Humboldt Universität zu Berlin

 

 

Latein ist die drittstärkste Schulfremdsprache in Deutschland und beschäftigt sich durch Übersetzung und Interpretation lateinischer Texte aus Antike, Mittelalter und Neuzeit mit der Sprache und Kultur des antiken Rom und dem Fortleben des Lateinischen bis in die Neuzeit. Im Kanon der Schulfremdsprachenversteht sich der Lateinunterricht als die „Basissprache Europas“ und das „Schlüsselfach der europäischen Tradition“. Am Lateinischen als „Modell von Sprache“ soll der Lateinunterricht gezielt spezifische sprachliche Kompetenzen fördern (z.B. metasprachliche Reflexionsfähigkeit für Mutter- und Zweitsprachler, Lesekompetenz, reflexionsbasierte Mehrsprachigkeit).

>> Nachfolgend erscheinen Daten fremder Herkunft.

(** The row of an option after [n] more upserts of it. *)
Definition row_after (n : nat) (row : option Z) : option Z :=
  match n with
  | 0 => row
  | S _ => Some (default 0%Z row + Z.of_nat n)%Z
  end.

(** Every row is for an option of the closed set and counts at least 1. *)
Definition rows_ok (d : database) : Prop :=
  ∀ o c, rows d !! o = Some c → o ∈ ["cats"; "dogs"] ∧ (1 ≤ c)%Z.

(** ** worker/worker.py, from its first line *)

Module Startup.
Import Worker.

(** [psycopg2.connect(...)]: one attempt, with the fault it runs into, if
    any. Before the worker is connected, [conn w] stands for the server:
    only its [stored] rows matter, and a successful attempt gives a fresh
    connection to them. *)
Definition pg_connect (fault : option exn) : M connection :=
  match fault with
  | Some e => raise e
  | None => λ w, (Return (connect (stored (conn w))), w)
  end.

(** [get_conn()], with the faults of its successive attempts. When they
    run out before an attempt succeeds the call has not returned: it is
    still retrying. *)
Fixpoint get_conn (attempts : list (option exn)) : M connection :=
  match attempts with
  | [] => λ w, (Wait, w)
  | fault :: later =>
    try_except
      (pg_connect fault)
      (λ e, print ("Waiting for database... " +:+ str e) ;;
            sleep 2 ;;
            get_conn later)
  end.

(** [main()]: [conn = get_conn()], then the rest of [main] on it. *)
Definition start (attempts : list (option exn)) (fault : option exn)
    (envs : list env) (w : world) : world :=
  match get_conn attempts w with
  | (Return c, w') => main fault envs (set_conn c w')
  | (_, w') => w'
  end.

End Startup.

(** ** worker/worker.py, the password of the database *)

Module Config.

(** [os.getenv(key, default)] on the environment of the process. *)
Definition getenv (environ : gmap string string) (key : string)
    (default : option string) : option string :=
  match environ !! key with
  | Some value => Some value
  | None => default
  end.

(** What a path names: a file, with the text [f.read()] gives, or a
    directory. *)
Inductive node :=
| File (text : string)
| Directory.

(** The characters [str.strip()] removes, in UTF-8: U+0009..U+000D,
    U+001C..U+0020; U+0085, U+00A0; U+1680, U+2000..U+200A, U+2028,
    U+2029, U+202F, U+205F, U+3000. *)
Definition ws1 (a : N) : bool := between 9 13 a || between 28 32 a.
Definition ws2 (a b : N) : bool :=
  ((a =? 194) && ((b =? 133) || (b =? 160)))%N.
Definition ws3 (a b c : N) : bool :=
  ((a =? 225) && (b =? 154) && (c =? 128))%N
  || ((a =? 226) && (b =? 128)
      && (between 128 138 c || (c =? 168) || (c =? 169) || (c =? 175)))%N
  || ((a =? 226) && (b =? 129) && (c =? 159))%N
  || ((a =? 227) && (b =? 128) && (c =? 128))%N.

(** [s.lstrip()] *)
Fixpoint lstrip (s : string) : string :=
  match s with
  | EmptyString => s
  | String a s1 =>
    if ws1 (Ascii.N_of_ascii a) then lstrip s1 else
    match s1 with
    | EmptyString => s
    | String b s2 =>
      if ws2 (Ascii.N_of_ascii a) (Ascii.N_of_ascii b) then lstrip s2 else
      match s2 with
      | EmptyString => s
      | String c s3 =>
        if ws3 (Ascii.N_of_ascii a) (Ascii.N_of_ascii b) (Ascii.N_of_ascii c) then lstrip s3
        else s
      end
    end
  end.

(** [s.rstrip()]: cut where nothing but whitespace follows. *)
Fixpoint rstrip (s : string) : string :=
  match s with
  | EmptyString => s
  | String a s1 =>
    if decide (lstrip s = "") then "" else String a (rstrip s1)
  end.

(** [s.strip()] *)
Definition strip (s : string) : string := rstrip (lstrip s).

(** Lines 11 to 16: [DB_PASS] once the module is loaded. [read_fault] is
    what opening or reading the file runs into, if anything. *)
Definition DB_PASS (environ : gmap string string) (fs : gmap string node)
    (read_fault : option exn) : outcome (option string) :=
  let DB_PASS := getenv environ "POSTGRES_PASSWORD" None in
  let DB_PASS_FILE := getenv environ "POSTGRES_PASSWORD_FILE" None in
  match DB_PASS, DB_PASS_FILE with
  | None, Some path =>
    if bool_decide (path ≠ "") && bool_decide (is_Some (fs !! path)) then
      match read_fault, fs !! path with
      | Some e, _ => Raise e
      | None, Some (File text) => Return (Some (strip text))
      | None, _ => Raise (Exn "IsADirectoryError" "Is a directory")
      end
    else Return DB_PASS
  | _, _ => Return DB_PASS
  end.

End Config.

Er soll einen Zugang zur europäischen Kulturtradition (z.B. Literatur, Mythos, Geschichte, Kunst) eröffnen, das historische Bewusstsein der Schülerinnen und Schüler stärken sowie europäische Identität fördern. Lateinische Texte bieten als Denkmodelle die Möglichkeit zur exemplarischen Erörterung von Grundfragen menschlicher Existenz.

 

Griechischunterricht beschäftigt sich durch Übersetzung und Interpretation altgriechischer Originaltexte (z. B. Homer, Platon und Sophokles) mit der Sprache und Kultur des antiken Griechenland. Im Zentrum steht die kritische Auseinandersetzung mit spezifischen Ursprungsprozessen der europäischen Kultur (z. B. Entstehung von Literatur, Wissenschaft und Philosophie). Anhand eines einzigartigen Reservoirs literarischer Texte werden die Schülerinnen und Schüler mit Grundproblemen und Bedingungen menschlichen Lebens konfrontiert. Typisch ist dabei die Beschäftigung mit philosophischen, gesellschaftlich-politischen und naturwissenschaftlichen Denkmodellen, so dass der Griechischunterricht die Rolle eines Integrationsfaches für Geistes-, Natur- und Sozialwissenschaft übernehmen kann. Die Differenziertheit der griechischen Sprache entwickelt vertiefte muttersprachliche Kompetenz, bewusste Sprachreflexion und die Fähigkeit zum Umgang mit wissenschaftlicher Terminologie.